All lines in the material below that hold "Some" should be found and copied.

··········

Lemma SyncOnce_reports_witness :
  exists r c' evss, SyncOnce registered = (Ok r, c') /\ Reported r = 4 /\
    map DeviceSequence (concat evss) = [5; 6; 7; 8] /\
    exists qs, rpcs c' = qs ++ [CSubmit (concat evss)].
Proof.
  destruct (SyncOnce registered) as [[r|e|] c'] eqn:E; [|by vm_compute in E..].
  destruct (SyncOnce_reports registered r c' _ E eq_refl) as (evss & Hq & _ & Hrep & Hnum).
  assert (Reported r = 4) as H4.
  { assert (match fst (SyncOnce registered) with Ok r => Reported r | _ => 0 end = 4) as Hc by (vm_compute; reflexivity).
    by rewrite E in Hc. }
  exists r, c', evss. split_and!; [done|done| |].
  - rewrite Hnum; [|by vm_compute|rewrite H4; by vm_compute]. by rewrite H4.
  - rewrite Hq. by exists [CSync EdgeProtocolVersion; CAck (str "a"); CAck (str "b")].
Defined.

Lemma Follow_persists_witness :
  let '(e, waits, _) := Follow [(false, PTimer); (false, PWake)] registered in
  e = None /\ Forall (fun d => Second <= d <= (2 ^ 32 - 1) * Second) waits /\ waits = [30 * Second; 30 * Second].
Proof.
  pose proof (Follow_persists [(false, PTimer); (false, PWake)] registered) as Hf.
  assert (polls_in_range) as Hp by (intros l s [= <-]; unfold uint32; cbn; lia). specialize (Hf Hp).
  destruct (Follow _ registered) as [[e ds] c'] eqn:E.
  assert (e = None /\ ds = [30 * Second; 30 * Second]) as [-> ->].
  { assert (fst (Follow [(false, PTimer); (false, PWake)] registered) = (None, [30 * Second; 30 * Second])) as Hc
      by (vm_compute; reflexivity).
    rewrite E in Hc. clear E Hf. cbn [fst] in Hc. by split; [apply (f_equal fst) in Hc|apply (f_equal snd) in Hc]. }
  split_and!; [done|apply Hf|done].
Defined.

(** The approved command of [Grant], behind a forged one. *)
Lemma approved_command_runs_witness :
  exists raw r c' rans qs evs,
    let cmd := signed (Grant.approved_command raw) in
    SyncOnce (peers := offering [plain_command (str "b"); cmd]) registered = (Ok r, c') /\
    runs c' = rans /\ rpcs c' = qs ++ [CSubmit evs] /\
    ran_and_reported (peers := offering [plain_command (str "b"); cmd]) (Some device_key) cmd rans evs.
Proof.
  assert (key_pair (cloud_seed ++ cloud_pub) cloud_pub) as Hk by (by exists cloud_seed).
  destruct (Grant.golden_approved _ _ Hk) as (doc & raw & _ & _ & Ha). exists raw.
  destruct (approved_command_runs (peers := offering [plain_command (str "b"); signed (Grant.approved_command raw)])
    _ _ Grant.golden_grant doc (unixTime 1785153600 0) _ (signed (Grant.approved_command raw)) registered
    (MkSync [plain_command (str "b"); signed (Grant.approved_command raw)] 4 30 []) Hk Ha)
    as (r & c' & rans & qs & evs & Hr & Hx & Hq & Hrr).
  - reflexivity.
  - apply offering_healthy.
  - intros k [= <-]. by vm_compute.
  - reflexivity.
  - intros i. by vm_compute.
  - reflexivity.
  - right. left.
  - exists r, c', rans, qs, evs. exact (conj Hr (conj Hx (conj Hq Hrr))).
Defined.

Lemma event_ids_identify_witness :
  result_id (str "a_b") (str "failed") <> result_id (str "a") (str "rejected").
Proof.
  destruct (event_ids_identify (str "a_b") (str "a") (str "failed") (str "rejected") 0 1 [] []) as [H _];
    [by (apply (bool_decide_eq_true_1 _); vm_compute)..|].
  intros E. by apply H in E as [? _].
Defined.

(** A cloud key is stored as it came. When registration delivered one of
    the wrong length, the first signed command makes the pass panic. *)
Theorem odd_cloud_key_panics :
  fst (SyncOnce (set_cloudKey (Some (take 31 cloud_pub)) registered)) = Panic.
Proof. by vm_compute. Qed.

··········

__RESPONSE TO THIS EXERCISE__:
    ran_and_reported (peers := offering [plain_command (str "b"); cmd]) (Some device_key) cmd rans evs.
  fst (SyncOnce (set_cloudKey (Some (take 31 cloud_pub)) registered)) = Panic.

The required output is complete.